Content starts

Definition or_default (ns default_ns : string) : string := if nonempty_str ns then ns else default_ns.
Definition LWS_GetNamespace (d : Dependencies) : string := or_default (LWS_Namespace d) "openshift-lws-operator".
Definition SailOperator_GetNamespace (d : Dependencies) : string :=
  or_default (SailOperator_Namespace d) "istio-system".
Definition RHCL_GetOperatorNamespace (d : Dependencies) : string :=
  or_default (RHCL_OperatorNamespace d) "kuadrant-operators".
Definition RHCL_GetOperandNamespace (d : Dependencies) : string :=
  or_default (RHCL_OperandNamespace d) "kuadrant-system".

Definition ConditionDependenciesReady : string := "DependenciesReady".
Definition ConditionGatewayAPIReady : string := "GatewayAPIReady".
Definition ConditionLWSReady : string := "LWSReady".
Definition ConditionRHCLReady : string := "RHCLReady".
Definition ConditionSailOperatorReady : string := "SailOperatorReady".
Definition UnmanagedReason : string := "Unmanaged".

(** The reconciled instance and the request. [cr_Generated] is [rr.Generated]: whether the
    rendering of this reconciliation produced new resources. *)
Record CloudRequest := MkCloudRequest {
  cr_UID : string;
  cr_GVK : GroupVersionKind;
  cr_Generation : Z;
  cr_Generated : bool;
  cr_ChartsBasePath : string;
  cr_Dependencies : option Dependencies;
  cr_TypeName : string;
}.
(* ===== verification/CloudManagerTheorems.v ===== *)
(** * Properties of the cloud manager

    The cleanup of excluded charts deletes only what the instance owns, RBAC only after the
    workloads; what its outcomes mean for the deferred set; which charts are deployed, kept or
    cleaned; a whole reconcile never cleans an operator whose CR is still there; garbage
    collection and the finalizer. *)

From S2P Require Import Prelude Effects Conditions Unstructured Monitor ModuleBase SharedPlatform CloudManager.

(** ** What calls say *)

Definition deletes (c : call CloudE) : option Live :=
  match c with Call e _ => match e with CloudDelete lv => Some lv | _ => None end end.

(** The call is a read of the named object with an answer in [P]. *)
Definition read_as (g : GroupVersionKind) (ns n : string) (P : result Live → Prop) (c : call CloudE) : Prop :=
  match c with
  | @Call _ X e x =>
      match e in CloudE X return X → Prop with
      | CloudGet g' ns' n' => λ x, g' = g ∧ ns' = ns ∧ n' = n ∧ P x
      | _ => λ _, False
      end x
  end.

(** Absent, or not owned by the instance. *)
Definition not_ours (uid : string) (answer : result Live) : Prop :=
  match answer with
  | Ok lv => owned_by uid lv = false
  | Err err => is_absent err = true
  end.

Definition ours (uid : string) (answer : result Live) : Prop :=
  match answer with Ok lv => owned_by uid lv = true | Err _ => False end.

Definition seen_as (obj : Unstructured) : (result Live → Prop) → call CloudE → Prop :=
  read_as (u_gvk obj) (u_namespace obj) (u_name obj).

(** The call failed: an error other than "not there". *)
Definition call_failed (c : call CloudE) : Prop :=
  match c with
  | @Call _ X e x =>
      match e in CloudE X return X → Prop with
      | CloudGet _ _ _ => λ x, match x with Err err => is_absent err = false | Ok _ => False end
      | CloudDelete _ => λ x, match x with Some err => err_is TagNotFound err = false | None => False end
      | RenderCleanup _ => λ x, match x with Err _ => True | Ok _ => False end
      | _ => λ _, False
      end x
  end.

(** A deletion was accepted (or the object was already gone). *)
Definition delete_accepted (lv : Live) (c : call CloudE) : Prop :=
  match c with
  | @Call _ X e x =>
      match e in CloudE X return X → Prop with
      | CloudDelete lv' => λ x, lv' = lv ∧ match x with Some err => err_is TagNotFound err = true | None => True end
      | _ => λ _, False
      end x
  end.

(** Nothing is left to do for the object: it was seen absent or foreign, or its deletion was
    accepted after it was seen. *)
Definition settled (uid : string) (obj : Unstructured) (new : list (call CloudE)) : Prop :=
  Exists (seen_as obj (not_ours uid)) new ∨
  ∃ lv, Call (CloudGet (u_gvk obj) (u_namespace obj) (u_name obj)) (Ok lv) ∈ new ∧ Exists (delete_accepted lv) new.

Lemma settled_within uid obj a b c : settled uid obj b → settled uid obj (a ++ b ++ c).
Proof.
  intros [Hs|(lv & Hg & Hd)].
  - left. apply Exists_app. right. apply Exists_app. by left.
  - right. exists lv. split.
    + apply elem_of_app. right. apply elem_of_app. by left.
    + apply Exists_app. right. apply Exists_app. by left.
Qed.

Lemma settled_cons uid obj c l : settled uid obj l → settled uid obj (c :: l).
Proof. intros H. rewrite <-(app_nil_r l). by apply (settled_within _ _ [c]). Qed.

Lemma Exists_mid {A} (P : A → Prop) a b c : Exists P b → Exists P (a ++ b ++ c).
Proof. intros H. apply Exists_app. right. apply Exists_app. by left. Qed.

(** ** Passes *)

Section passes.
Context (multierror_error : list goerr → goerr) (rr : CloudRequest).
Implicit Types (P : list (call CloudE) → call CloudE → Prop).

Definition read_call (obj : Unstructured) (answer : result Live) : call CloudE :=
  Call (CloudGet (u_gvk obj) (u_namespace obj) (u_name obj)) answer.

(** The deletion of [obj] right after it was seen and found ours. *)
Definition justified (obj : Unstructured) (lv : Live) (pre : list (call CloudE)) : Prop :=
  unremovable obj = false ∧ owned_by (cr_UID rr) lv = true ∧ last pre = Some (read_call obj (Ok lv)).

Lemma deleteOwnedResource_wp P obj tr :
  each_after P tr → (∀ pre answer, P pre (read_call obj answer)) →
  (∀ new lv answer, justified obj lv (tr ++ new) → P (tr ++ new) (Call (CloudDelete lv) answer)) →
  wp (deleteOwnedResource rr obj) tr (λ tr' err, each_after P tr' ∧ ∃ new, tr' = tr ++ new ∧
    match err with
    | None => unremovable obj = false → settled (cr_UID rr) obj new
    | Some _ => Exists call_failed new
    end).
Proof.
  intros Htr Hread Hdel. unfold deleteOwnedResource, getOwnedLive. destruct (unremovable obj) eqn:Hun.
  { apply wp_ret. split; [done|]. exists []. by rewrite app_nil_r. }
  apply wp_bind, wp_bind, wp_call. intros answer.
  assert (each_after P (tr ++ [read_call obj answer])) as Htr1 by (apply each_after_snoc; auto).
  destruct answer as [lv|err]; apply wp_ret.
  - destruct (owned_by (cr_UID rr) lv) eqn:Howned; cbn [negb].
    + apply wp_bind, wp_call. intros answer. apply wp_ret. split.
      { apply each_after_snoc; [done|]. apply Hdel. split; [done|]. split; [done|]. apply last_snoc. }
      exists [read_call obj (Ok lv); Call (CloudDelete lv) answer]. rewrite <-app_assoc. split; [done|].
      destruct answer as [err|]; [destruct (err_is TagNotFound err) eqn:Herr|].
      * intros _. right. exists lv. split; [by left|]. by apply Exists_cons_tl, Exists_cons_hd.
      * by apply Exists_cons_tl, Exists_cons_hd.
      * intros _. right. exists lv. split; [by left|]. by apply Exists_cons_tl, Exists_cons_hd.
    + apply wp_ret. split; [done|]. exists [read_call obj (Ok lv)]. split; [done|].
      intros _. left. by apply Exists_cons_hd.
  - destruct (is_absent err) eqn:Herr; apply wp_ret; (split; [done|]);
      exists [read_call obj (Err err)]; (split; [done|]); [intros _; left|]; by apply Exists_cons_hd.
Qed.
Definition CertManagerCertificateCRDName : string := "certificates.cert-manager.io".
Definition CertManagerIssuerCRDName : string := "issuers.cert-manager.io".
Definition CertManagerClusterIssuerCRDName : string := "clusterissuers.cert-manager.io".
Definition CertManagerOperatorCRDName : string := "certmanagers.operator.openshift.io".

Definition CertManagerV1Alpha1 : GroupVersionKind := MkGVK "operator.openshift.io" "v1alpha1" "CertManager".
Definition CertManagerCertificate : GroupVersionKind := MkGVK "cert-manager.io" "v1" "Certificate".
Definition CertManagerIssuer : GroupVersionKind := MkGVK "cert-manager.io" "v1" "Issuer".
Definition CertManagerClusterIssuer : GroupVersionKind := MkGVK "cert-manager.io" "v1" "ClusterIssuer".

Definition requiredAPIList : list RequiredAPI :=
  [MkAPI CertManagerCertificateCRDName CertManagerCertificate;
   MkAPI CertManagerIssuerCRDName CertManagerIssuer;
   MkAPI CertManagerClusterIssuerCRDName CertManagerClusterIssuer].

Definition certManagerOperatorCRName : string := "cluster".

Definition certManagerControllerAvailableCondition : string := "cert-manager-controller-deploymentAvailable".
Definition certManagerCainjectorAvailableCondition : string := "cert-manager-cainjector-deploymentAvailable".
Definition certManagerWebhookAvailableCondition : string := "cert-manager-webhook-deploymentAvailable".
Definition certManagerControllerDegradedCondition : string := "cert-manager-controller-deploymentDegraded".
Definition certManagerCainjectorDegradedCondition : string := "cert-manager-cainjector-deploymentDegraded".
Definition certManagerWebhookDegradedCondition : string := "cert-manager-webhook-deploymentDegraded".

Definition certManagerRequiredConditions : list RequiredCondition :=
  [MkRequired certManagerControllerAvailableCondition ConditionTrue;
   MkRequired certManagerCainjectorAvailableCondition ConditionTrue;
   MkRequired certManagerWebhookAvailableCondition ConditionTrue;
   MkRequired certManagerControllerDegradedCondition ConditionFalse;
   MkRequired certManagerCainjectorDegradedCondition ConditionFalse;
   MkRequired certManagerWebhookDegradedCondition ConditionFalse].

Definition certManagerConditionFilter (conditionType conditionStatus : string) : bool :=
  if negb (has_suffix conditionType "Degraded") || negb (String.eqb conditionStatus ConditionTrue) then false
  else if bool_decide (conditionType ∈ [certManagerControllerDegradedCondition;
         certManagerCainjectorDegradedCondition; certManagerWebhookDegradedCondition]) then false
  else true.

Definition EnvOperatorWebhookCertSecretName : string := "RHAI_WEBHOOK_CERT_SECRET_NAME".
Definition EnvOperatorWebhookServiceName : string := "RHAI_WEBHOOK_SERVICE_NAME".
Definition EnvOperatorWebhookCertName : string := "RHAI_WEBHOOK_CERT_NAME".

(** ** Configuration *)

Record OperatorCertConfig := MkOperatorCert {
  oc_Namespace : string;
  WebhookCertName : string;
  WebhookCertSecretName : string;
  WebhookServiceName : string;
}.

(** [BootstrapConfig] with its last field. *)
Record ChainConfig := MkChain { chain_Config : BootstrapConfig; chain_OperatorCert : option OperatorCertConfig }.

Definition BootstrapOperatorCertConfig (Getenv : string → string) (namespace : string) : OperatorCertConfig :=
  let prefix := "opendatahub" in
  MkOperatorCert namespace
    (GetOrDefault Getenv EnvOperatorWebhookCertName (prefix +:+ "-operator-webhook-cert"))
    (GetOrDefault Getenv EnvOperatorWebhookCertSecretName (prefix +:+ "-operator-controller-webhook-cert"))
    (GetOrDefault Getenv EnvOperatorWebhookServiceName (prefix +:+ "-operator-webhook-service")).

Definition WithOperatorCert (Getenv : string → string) (namespace : string) (c : ChainConfig) : ChainConfig :=
  MkChain (chain_Config c) (Some (BootstrapOperatorCertConfig Getenv namespace)).

(** [DefaultBootstrapConfig] with options. *)
Definition bootstrap_config (Getenv : string → string) (opts : list (ChainConfig → ChainConfig)) : ChainConfig :=
  foldl (λ c opt, opt c) (MkChain (DefaultBootstrapConfig Getenv) None) opts.

(** ** Resources *)

Inductive CertE : Type → Type :=
| HasCRD (g : GroupVersionKind) : CertE (result bool)
| AddResources (objs : list Unstructured) : CertE (option goerr).

Section chain.
Context `{NestedMaps}.

(** A new object with [spec] set. *)
Definition new_with_spec (g : GroupVersionKind) (name namespace : string) (spec : value_map) (what : string)
    : result Unstructured :=
  match SetNestedMap [] spec ["spec"] with
  | Err err => Err (wrapf ("failed to set spec on " +:+ what) err)
  | Ok object => Ok (MkUnstructured g name namespace 0 false object)
  end.

Definition issuer_ref (name : string) : value :=
  VMap [("name", VString name); ("kind", VString (gvk_Kind CertManagerClusterIssuer));
        ("group", VString (gvk_Group CertManagerClusterIssuer))].

Definition createSelfSignedIssuer (config : ChainConfig) : result Unstructured :=
  new_with_spec CertManagerClusterIssuer (IssuerName (chain_Config config)) ""
    [("selfSigned", VMap [])] "self-signed ClusterIssuer".

Definition createRootCACertificate (config : ChainConfig) : result Unstructured :=
  let c := chain_Config config in
  new_with_spec CertManagerCertificate (CertName c) (CertManagerNamespace c)
    [("isCA", VBool true); ("commonName", VString (CertName c)); ("secretName", VString (CertName c));
     ("duration", VString caRootDuration); ("usages", VSlice [VString "cert sign"]);
     ("issuerRef", issuer_ref (IssuerName c))] "root CA Certificate".
(* ===== verification/StorageMigration.v ===== *)
(** * Storage version migration of the operator's CRDs ([pkg/storagemigration])

    At startup the leader makes the cluster's migration controller rewrite the stored objects
    of a CRD ([execute]): it validates the CRD's storage history, discovers the migration API,
    creates (or resumes) a request whose name is a digest of the CRD's identity, waits until
    the request succeeded, prunes the storage history and deletes the request. Each step emits
    an event.

    Client calls, the context and the recorder are events of [StorageE]. The conversions of
    apimachinery, its polling loop and the order in which Go ranges over a map are the fields
    of [MigrationLib]; the laws in [MigrationLibLaws] are what the code relies on. *)

From S2P Require Import Prelude Effects Unstructured Sha256.

(** ** Data *)

Record CRDVersion := MkCRDVersion { v_Name : string; v_Served : bool; v_Storage : bool }.

(** The fields of a [CustomResourceDefinition] that migration reads. *)
Record StorageCRD := MkStorageCRD {
  s_Name : string;
  s_UID : string;
  s_ResourceVersion : string;
  s_Generation : Z;
  s_Deleting : bool;
  s_Group : string;
  s_Plural : string;
  s_Versions : list CRDVersion;
  s_StoredVersions : list string;
}.

Record GroupVersionResource := MkGVR { r_Group : string; r_Version : string; r_Resource : string }.

#[export] Instance GroupVersionResource_eq_dec : EqDecision GroupVersionResource.
Proof. solve_decision. Defined.

(** [api.GroupVersion().String()]. *)
Definition GroupVersion (api : GroupVersionResource) : string :=
  if nonempty_str (r_Group api) then r_Group api +:+ "/" +:+ r_Version api else r_Version api.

Content ends

The problem: Reproduce the lines of the records exactly, from the first one through the line that contains "Definition SailOperator_GetNamespace (d".

Exercise output:
Definition or_default (ns default_ns : string) : string := if nonempty_str ns then ns else default_ns.
Definition LWS_GetNamespace (d : Dependencies) : string := or_default (LWS_Namespace d) "openshift-lws-operator".
Definition SailOperator_GetNamespace (d : Dependencies) : string :=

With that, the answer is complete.